If I stop to think too long, I have to evaluate where I fit into this world—this world I don’t fit into. I have to admit that not everyone will approve of me or “get” me. That being myself means being misunderstood.

The only way to change that is to tell my story with all honesty: all the messes, all the despair, all the hope that guided me through. If I do not want to be known as a pretty Christian, I cannot hide my story’s ugliness. If I do not want to represent a neat Christianity, I cannot pretend I have no messes.

I am called to tell the Gospel. And I have shoved this idea aside with all its connotations of preaching shame and fear to win mass conversions.

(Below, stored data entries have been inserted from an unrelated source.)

Lemma migrated_fixed fresh data : migrated data → _migrate sha256 fresh data = Ok data.
Proof.
  intros [Hversion Hlocks (ph & Hph & Eph) (lg & Hlg & Elg) (sc & Hsc & Esc) (lm & i & j & Hlm & Elm & Hi & Hj)
    (ui & Hui & Eui) (up & Hup & Eup) (rg & Hrg & Erg) (rs & Hrs & Ers & Een) Hprofiles Hsources
    (ps & pools & Hps & Hne & Eps & Hpools & Epools)].
  unfold _migrate, source_version. rewrite (attr_get _ _ _ Hversion).
  change (json_or (JInt CURRENT_SCHEMA_VERSION) (JInt 0)) with (JInt CURRENT_SCHEMA_VERSION).
  cbn [py_int_of mbind result_bind]. rewrite Z.ltb_irrefl. cbv zeta.
  rewrite (attr_get _ _ _ Hph), (attr_get _ _ _ Hlg), (attr_get _ _ _ Hsc), (attr_get _ _ _ Hlm), (attr_get _ _ _ Hui),
    (attr_get _ _ _ Hup), (attr_get _ _ _ Hrg), (attr_get _ _ _ Hrs).
  unfold _mapping. cbn [is_object from_option id]. rewrite Eph, Elg, Esc, Elm, Eui. cbn [mbind result_bind].
  rewrite Eup, Erg, Ers, dict_pop_absent, (dict_set_same "pihole"), (dict_set_same "logging"), (dict_set_same "scans"),
    (dict_set_same "llm"), (dict_set_same "ui"), (dict_set_same "updates"), (dict_set_same "provider_registry"),
    (dict_set_same "research") by done.
  assert (attr "enabled" rs = JNull) as -> by (unfold attr; by rewrite Een).
  rewrite Hprofiles. cbn [mbind result_bind]. rewrite Hsources.
  cbn [mbind result_bind]. rewrite (attr_get _ _ _ Hps), iter_array. cbn [mbind result_bind].
  assert (migrated_providers sha256 fresh (JObject <$> ps) = ps) as ->.
  { unfold migrated_providers. rewrite settled_providers_same by done. by destruct ps. }
  rewrite Hi, Hj. cbn [mbind result_bind]. rewrite (dict_set_same "llm_providers"), (attr_get _ _ _ Hpools) by done.
  rewrite settled_pools_same by done. cbn [mbind result_bind].
  by rewrite (dict_set_same "analysis_pools"), dict_set_same by done.
Qed.

Ltac section Hkey d8 := rewrite Hkey by (apply (bool_decide_unpack _); exact I); unfold d8; by dicts.

Lemma migrate_migrated fresh raw data : _migrate sha256 fresh raw = Ok data → migrated data.
Proof.
  unfold _migrate. intros (version & _ & Hd)%bind_Ok. destruct (CURRENT_SCHEMA_VERSION <? version); [done|]. cbv zeta in Hd.
  set (d0 := dict_pop "locks" raw) in Hd.
  apply bind_Ok in Hd as (ui & Hui & Hd). apply migrate_ui_idem in Hui.
  set (f_pihole := migrate_pihole _) in Hd. set (f_logging := migrate_logging _) in Hd. set (f_scans := migrate_scans _) in Hd.
  set (f_llm := migrate_llm _) in Hd. set (f_updates := migrate_updates _) in Hd. set (f_registry := migrate_registry _) in Hd.
  set (f_research := migrate_research _) in Hd. set (d8 := dict_set "research" _ _) in Hd.
  apply bind_Ok in Hd as (d9 & H9 & Hd). apply bind_Ok in Hd as (d10 & H10 & Hd).
  apply migrate_sources_result in H10 as (sources & H10 & Hsources & Hkinds).
  apply bind_Ok in Hd as (raw_ps & _ & Hd). destruct (migrated_providers_settled fresh raw_ps) as [Hps Hne].
  set (ps := migrated_providers sha256 fresh raw_ps) in *.
  apply bind_Ok in Hd as (i & Hi & Hd). apply bind_Ok in Hd as (j & Hj & Hd). apply bind_Ok in Hd as (pools & Hpools & Hd).
  apply Ok_inj in Hd.
  assert (settled_pools (provider_id_of <$> ps) pools) as Hset.
  { destruct (settled_provider_ids _ _ Hps) as [_ Hids]. rewrite Forall_forall in Hids.
    set (active := default _ _) in Hpools.
    assert (active ∈ provider_id_of <$> ps) as Hactive.
    { unfold active. destruct ((provider_id_of <$> ps) !! _) as [id|] eqn:E; [by eapply list_elem_of_lookup_2|].
      apply lookup_ge_None in E. rewrite length_fmap in E. destruct ps; [done|]. cbn [length] in E. lia. }
    eapply migrate_pools_settled; [by apply Hids|exact Hactive|exact Hpools]. }
  assert (∀ key, key ∉ ["schema_version"; "analysis_pools"; "llm_providers"; "research_providers"; "prompt_profiles"]%string →
    dict_get key data = dict_get key d8) as Hkey.
  { intros key Hk. rewrite !not_elem_of_cons in Hk. destruct Hk as (H1 & H2 & H3 & H4 & H5 & _).
    rewrite <-Hd, !dict_get_set_ne, H10, dict_get_set_ne by done. by apply (migrate_profiles_ne _ _ _ H9). }
  assert (dict_get "prompt_profiles" data = dict_get "prompt_profiles" d9) as Hprofiles by (rewrite <-Hd, H10; by dicts).
  assert (dict_get "research_providers" data = Some (JArray (JObject <$> sources))) as Hsrc by (rewrite <-Hd, H10; by dicts).
  split.
  - rewrite <-Hd. by dicts.
  - rewrite Hkey by (apply (bool_decide_unpack _); exact I). unfold d8. dicts. unfold d0. by dicts.
  - exists f_pihole. split; [section Hkey d8|apply migrate_pihole_idem].
  - exists f_logging. split; [section Hkey d8|apply migrate_logging_idem].
  - exists f_scans. split; [section Hkey d8|apply migrate_scans_idem].
  - exists f_llm, i, j. split; [section Hkey d8|split_and!; [apply migrate_llm_idem|done|done]].
  - exists ui. split; [section Hkey d8|done].
  - exists f_updates. split; [section Hkey d8|apply migrate_updates_idem].
  - exists f_registry. split; [section Hkey d8|apply set_all_defaults_idem].
  - exists f_research. split; [section Hkey d8|split; [apply migrate_research_idem|unfold f_research, migrate_research; by dicts]].
  - by apply (migrate_profiles_again d8 d9).
  - by apply (migrate_sources_same _ sources).
  - exists ps, pools. rewrite <-Hd. split_and!; [by dicts|done|done|by dicts|done].
Qed.
End Again.

(** C40: What [_migrate] returns is of the current version, without the old locks,
    with providers whose identifiers are distinct and not blank, and with both
    pools; and migrating it again changes nothing, whatever the configuration was
    before. *)
Theorem migration_is_idempotent `{PyRepr} (sha256 : string → string) (Hsha : ∀ s, no_space (sha256 s))
  (fresh fresh' : string) (raw data : fields) (Hdata : _migrate sha256 fresh raw = Ok data) :
  dict_get "schema_version" data = Some (JInt CURRENT_SCHEMA_VERSION) ∧ dict_get "locks" data = None ∧
  (∃ ps pools, dict_get "llm_providers" data = Some (JArray (JObject <$> ps)) ∧
     NoDup (provider_id_of <$> ps) ∧ Forall (λ id, id ≠ ""%string) (provider_id_of <$> ps) ∧
     dict_get "analysis_pools" data = Some (JArray (JObject <$> pools)) ∧
     ∀ pool_id, pool_id ∈ pool_ids → pool_id ∈ ((λ f, str_lower (stripped_attr "pool_id" "" f)) <$> pools)) ∧
  _migrate sha256 fresh' data = Ok data.
Proof.
  pose proof (migrate_migrated sha256 Hsha _ _ _ Hdata) as Hm. split_and!; [apply Hm|apply Hm| |by apply migrated_fixed].
  destruct (mg_providers _ Hm) as (ps & pools & Hps & _ & Eps & Hpools & Epools).
  destruct (settled_provider_ids _ _ Eps) as [Hnd Hall].
  exists ps, pools. split_and!; [done|done| |done|apply Epools]. by eapply Forall_impl; [exact Hall|]; intros x (_ & Hx & _).
Qed.

#[local] Instance no_repr : PyRepr := { py_repr_of _ := "..."%string }.
Definition ex_sha256 (s : string) : string := "0123456789abcdef0123456789abcdef".

(** An old configuration: two equal providers without identifiers, a value that
    is no provider, and research switched off. *)
Definition ex_old : fields :=
  let provider := JObject [("name", JString "local"); ("base_url", JString "http://localhost:1234/")]%string in
  [("schema_version", JInt 3); ("locks", JArray []); ("pihole", JObject [("host", JString "http://10.0.0.2")]%string);
   ("llm_providers", JArray [provider; JNull; provider]); ("research", JObject [("enabled", JBool false)]%string);
   ("research_providers", JArray [JObject [("kind", JString " RDAP "); ("enabled", JBool true)]%string])]%string.
Definition ex_migrated : fields := match _migrate ex_sha256 "provider-x" ex_old with Ok data => data | Err _ => [] end.

Lemma migration_is_idempotent_witness :
  _migrate ex_sha256 "provider-y" ex_migrated = Ok ex_migrated ∧
  (match dict_get "llm_providers" ex_migrated with
   | Some (JArray l) => (λ f, (provider_id_of f, str_attr "base_url" f)) <$> omap is_object l
   | _ => []
   end) = [("provider-0123456789abcdef0123", "http://localhost:1234/v1");
           ("provider-0123456789abcdef0123-2", "http://localhost:1234/v1")]%string.
Proof.
  split; [|vm_compute; reflexivity].
  refine (proj2 (proj2 (proj2 (migration_is_idempotent ex_sha256 _ "provider-x" "provider-y" ex_old ex_migrated _)))).
  - intros s. reflexivity.
  - vm_compute. reflexivity.
Defined.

And yet—this kind of message, this message of shame and fear, is not the Gospel. It never was. It is only what it has become known for, as years and years of oppression have been heaped by the church on the very people Jesus loved so much. And it is in Jesus’ name that we have oppressed!

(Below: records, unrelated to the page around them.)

(* ===== verification/Config.v ===== *)
(** [config.py]: [load_options] and [save_options], with the file and the
    credential store as state. *)
From stdpp Require Import base gmap strings list pretty.
From Stdlib Require Import Ascii QArith Qround Lqa Sorted.
From S2P Require Import Prelude HttpRetry Json JsonText Models Options Credentials Validate Migrate.
Open Scope Z_scope.

(** * The file *)

(** [options_path()]: absent, unreadable ([OSError]), not UTF-8, or a text. *)
Inductive config_file := FileMissing | FileUnreadable | FileUndecodable | FileText (text : string).

(** The file, whether it can be replaced, the credential store, and the number
    of identifiers drawn so far. *)
Record config_state (env : Type) := ConfigState {
  cs_file : config_file;
  cs_writable : bool;
  cs_keyring : kstate env;
  cs_drawn : nat
}.
Arguments ConfigState {env}.
Arguments cs_file {env}.
Arguments cs_writable {env}.
Arguments cs_keyring {env}.
Arguments cs_drawn {env}.

(** What leaves [load_options] and [save_options]. *)
Inductive load_exn := LoadConfig (e : config_exn) | LoadOSError.

Section Files.
Context {env : Type} `{Keyring env} `{PyRepr} (sha256 : string → string) (uuid : nat → string) (float_repr : Q → string).
Implicit Types s : config_state env.

(** The attributes of [Options()]. *)
Definition default_raw (n : nat) : raw_options := raw_of (Options_default (fresh_provider_id uuid n)).

(** [_validate] in the state of the program *)
Definition validated (raw : raw_options) s : result load_exn Options * config_state env :=
  match _validate uuid raw (cs_drawn s) with
  | Ok (o, n) => (Ok o, ConfigState (cs_file s) (cs_writable s) (cs_keyring s) n)
  | Err e => (Err (LoadConfig e), s)
  end.

Definition validated_default s : result load_exn Options * config_state env :=
  let n := cs_drawn s in
  validated (default_raw n) (ConfigState (cs_file s) (cs_writable s) (cs_keyring s) (S n)).

Definition payload_text (payload : fields) : string := (json_dumps float_repr indented_style (JObject payload) +:+ newline)%string.

(** The file is replaced in one step, after the credential store took the
    secrets. *)
Definition save_options (o : Options) s : result load_exn Options * config_state env :=
  match validated (raw_of o) s with
  | (Err e, s) => (Err e, s)
  | (Ok o, s) =>
      let '(payload, ks) := secure_options_payload o (cs_keyring s) in
      if cs_writable s
      then (Ok o, ConfigState (FileText (payload_text payload)) true ks (cs_drawn s))
      else (Err LoadOSError, ConfigState (cs_file s) false ks (cs_drawn s))
  end.

(** [hydrate_credentials], and a save when [must_save] says so. *)
Definition hydrated (must_save : bool → bool) (o : Options) s : result load_exn Options * config_state env :=
  let '(o, migrated, ks) := hydrate_credentials o (cs_keyring s) in
  let s := ConfigState (cs_file s) (cs_writable s) ks (cs_drawn s) in
  if must_save migrated then save_options o s else (Ok o, s).

(** [Options(...)] of migrated JSON *)
Definition options_of_json (n : nat) (data : fields) : raw_options * nat :=
  let section (default : fields) name := _coerce_dataclass default (attr name data) in
  let '(providers, n) := _load_llm_providers uuid n (attr "llm_providers" data) in
  (RawOptions (section (LoggingOptions_asdict LoggingOptions_default) "logging")
     (section (NotifyOptions_asdict NotifyOptions_default) "notify")
     (section (ScanOptions_asdict ScanOptions_default) "scans")
     (section (PiHoleOptions_asdict PiHoleOptions_default) "pihole")
     (section (LLMOptions_asdict LLMOptions_default) "llm")
     (section (ResearchOptions_asdict ResearchOptions_default) "research")
     (section (UpdateOptions_asdict UpdateOptions_default) "updates")
     (section (ProviderRegistryOptions_asdict ProviderRegistryOptions_default) "provider_registry")
     (section (ExternalTriggerOptions_asdict ExternalTriggerOptions_default) "external_trigger")
     providers (_load_analysis_pools (attr "analysis_pools" data))
     (_load_list (attr "prompt_profiles" data) (PromptProfileOptions_asdict PromptProfileOptions_default)
        [PromptProfileOptions_asdict PromptProfileOptions_default])
     (_load_list (attr "research_providers" data) (ResearchProviderOptions_asdict ResearchProviderOptions_default)
        (ResearchProviderOptions_asdict <$> default_research_providers))
     (section (UIOptions_asdict UIOptions_default) "ui"), n)%string.

(** The exceptions that [load_options] turns into safe defaults *)
Definition recoverable (e : config_exn) : bool :=
  match e with ConfigAttributeError | ConfigTypeError | ConfigValueError => true | _ => false end.

Definition load_options s : result load_exn Options * config_state env :=
  match cs_file s with
  | FileMissing =>
      match validated_default s with
      | (Ok o, s) => hydrated (λ _, true) o s
      | failed => failed
      end
  | FileUnreadable => validated_default s
  | FileUndecodable => (Err (LoadConfig ConfigDecodeError), s)
  | FileText text =>
      match json_loads text with
      | Some (JObject raw) =>
          let n := cs_drawn s in
          let recover e s := if recoverable e then validated_default s else (Err (LoadConfig e), s) in
          match _migrate sha256 (fresh_provider_id uuid n) raw with
          | Err e => recover e s
          | Ok data =>
              let '(attributes, n) := options_of_json (S n) data in
              match validated attributes (ConfigState (cs_file s) (cs_writable s) (cs_keyring s) n) with
              | (Ok o, s) => hydrated id o s
              | (Err (LoadConfig e), s) => recover e s
              | failed => failed
              end
          end
      | _ => validated_default s
      end
  end.
End Files.

(** * New secrets in options *)

Section Owners.
Context {A : Type} (key_of : A → option string) (set : string → A → A).

(** What happens to an owner. *)
Definition resecured (secrets : list string) (a b : A) : Prop := b = a ∨ ∃ x, x ∈ secrets ∧ b = set x a.

Lemma give_resecured owners secrets : Forall2 (resecured secrets) owners (give_secrets key_of set owners secrets).1 ∧
  ∀ x, x ∈ (give_secrets key_of set owners secrets).2 → x ∈ secrets.
Proof.
  revert secrets. induction owners as [|a owners IH]; intros secrets; cbn [give_secrets]; [split; [constructor|done]|].
  assert (∀ secrets' b, (∀ x, x ∈ secrets' → x ∈ secrets) → resecured secrets a b →
    Forall2 (resecured secrets) (a :: owners) (b :: (give_secrets key_of set owners secrets').1) ∧
    ∀ x, x ∈ (give_secrets key_of set owners secrets').2 → x ∈ secrets) as Hstep.
  { intros secrets' b Hsub Hb. destruct (IH secrets') as [H1 H2]. split; [|intros x Hx; by apply Hsub, H2].
    constructor; [done|]. eapply Forall2_impl; [exact H1|]. intros c d [->|(x & Hx & ->)]; [by left|right; exists x; auto]. }
  destruct (key_of a) as [k|], secrets as [|x secrets];
    match goal with |- context [give_secrets key_of set owners ?l] =>
      specialize (Hstep l); destruct (give_secrets key_of set owners l) as [os rest] end;
    cbn [fst snd] in *; apply Hstep; try done; try (by left).
  - intros y Hy. by right.
  - right. exists x. split; [left|done].
Qed.
End Owners.

(** The parts of [with_secrets]. *)
Lemma with_secrets_parts password token secrets o : ∃ llm research,
  with_secrets (password :: token :: secrets) o =
    mkOptions (op_schema_version o) (op_logging o) (op_notify o) (op_scans o) (set_pihole_password password (op_pihole o))
      (op_llm o) (op_research o) (op_updates o) (op_provider_registry o) (set_trigger_token token (op_external_trigger o))
      llm (op_analysis_pools o) (op_prompt_profiles o) research (op_ui o) ∧
  Forall2 (resecured set_llm_key secrets) (op_llm_providers o) llm ∧
  Forall2 (resecured set_research_key secrets) (op_research_providers o) research.
Proof.
  cbn [with_secrets]. destruct (give_resecured llm_key set_llm_key (op_llm_providers o) secrets) as [H1 Hsub].
  destruct (give_secrets llm_key set_llm_key (op_llm_providers o) secrets) as [llm rest].
  destruct (give_resecured research_key set_research_key (op_research_providers o) rest) as [H2 _].
  destruct (give_secrets research_key set_research_key (op_research_providers o) rest) as [research rest'].
  cbn [fst snd] in *. exists llm, research. split_and!; [done|done|]. eapply Forall2_impl; [exact H2|].
  intros a b [->|(x & Hx & ->)]; [by left|right; exists x; auto].
Qed.

Lemma resecured_map {A B} (set : string → A → A) secrets (f : A → B) l1 l2 : (∀ x a, f (set x a) = f a) →
  Forall2 (resecured set secrets) l1 l2 → f <$> l2 = f <$> l1.
Proof. intros Hf. induction 1 as [|a b l1 l2 [->|(x & _ & ->)] _ IH]; [done|..]; cbn [fmap list_fmap]; rewrite ?Hf; by f_equal. Qed.

Lemma resecured_forall {A} (set : string → A → A) secrets (P : A → Prop) l1 l2 : (∀ x a, x ∈ secrets → P a → P (set x a)) →
  Forall2 (resecured set secrets) l1 l2 → Forall P l1 → Forall P l2.
Proof.
  intros Hset. induction 1 as [|a b l1 l2 Hab _ IH]; intros Hl; [done|]. apply Forall_cons in Hl as [Ha Hl].
  apply Forall_cons. split; [destruct Hab as [->|(x & Hx & ->)]; auto|auto].
Qed.

Lemma with_secrets_ok secrets o : options_ok o → options_ok (with_secrets secrets o).
Proof.
  intros Ho. destruct secrets as [|password [|token secrets]]; [done|done|].
  destruct (with_secrets_parts password token secrets o) as (llm & research & -> & Hllm & Hresearch).
  pose proof (resecured_map set_llm_key secrets po_provider_id _ _ (λ _ _, eq_refl) Hllm) as Hids.
  pose proof (resecured_map set_research_key secrets sr_kind _ _ (λ _ _, eq_refl) Hresearch) as Hkinds.
  pose proof (Forall2_length _ _ _ Hllm) as Hlen.
  pose proof (ok_providers _ Ho) as [Hp1 Hp2]. pose proof (ok_sources _ Ho) as [Hs1 Hs2].
  destruct Ho; split; cbn [op_schema_version op_logging op_notify op_scans op_pihole op_llm op_research op_updates
    op_provider_registry op_external_trigger op_llm_providers op_analysis_pools op_prompt_profiles op_research_providers op_ui];
    rewrite ?Hids, ?Hkinds, <-?Hlen; try done.
  - split; [|done]. eapply resecured_forall; [|exact Hllm|exact Hp1]. intros x p _ []. by split.
  - split; [|done]. eapply resecured_forall; [|exact Hresearch|exact Hs1]. intros x r _ []. by split.
Qed.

Even today we oppress, using fear and shame to corner people into looking and behaving like us.

Yet Jesus never oppressed people. Instead of avoiding the sick, he healed them. Instead of accusing the sinners, he invited them to eat with him, live alongside him, and he treated them with kindness and respect. And in so doing, he transformed them.

It wasn’t because he shamed them or scared them into submission. It was because he loved them and wanted the best for them. And they knew that because they knew him. He had invited them out of their old lives into lives of fulfillment, lives where they were known and loved. They were his disciples, his best friends. There were no strings attached. They did not have to shape up or get their lives together to be his friends.

That kind of love is what I want to be known for. A love that breaks down barriers instead of building them up, a love that reaches across group divides and says, I want to know you. Will you tell me your story? A love that makes people feel like they belong, like they matter; a love that empowers them to become their truest and best selves.

This is the Gospel to me. When I hated myself because of a depression I could not lift myself from, the Gospel told me I was loved. When I was afraid because of all the things I could not control, even my own obsessive-compulsive thoughts, it told me I didn’t have to be afraid, that God would take care of me and already knew all of my tomorrows. When I thought about death and time and how meaningless my one small life must be, it told me that my life has purpose, that God has called me to this time and place for a reason, and that death can never end what he has promised me.

When I was ashamed because I had not treated my friends or my time or myself with the respect they deserved, the Gospel told me that I had been forgiven, that Christ had redeemed me and made me new. When I felt rejected by friends and young men, it told me I am accepted just as I am. When I felt alone because I didn’t know who to talk to, it told me that God was always with me, always eager to listen and support.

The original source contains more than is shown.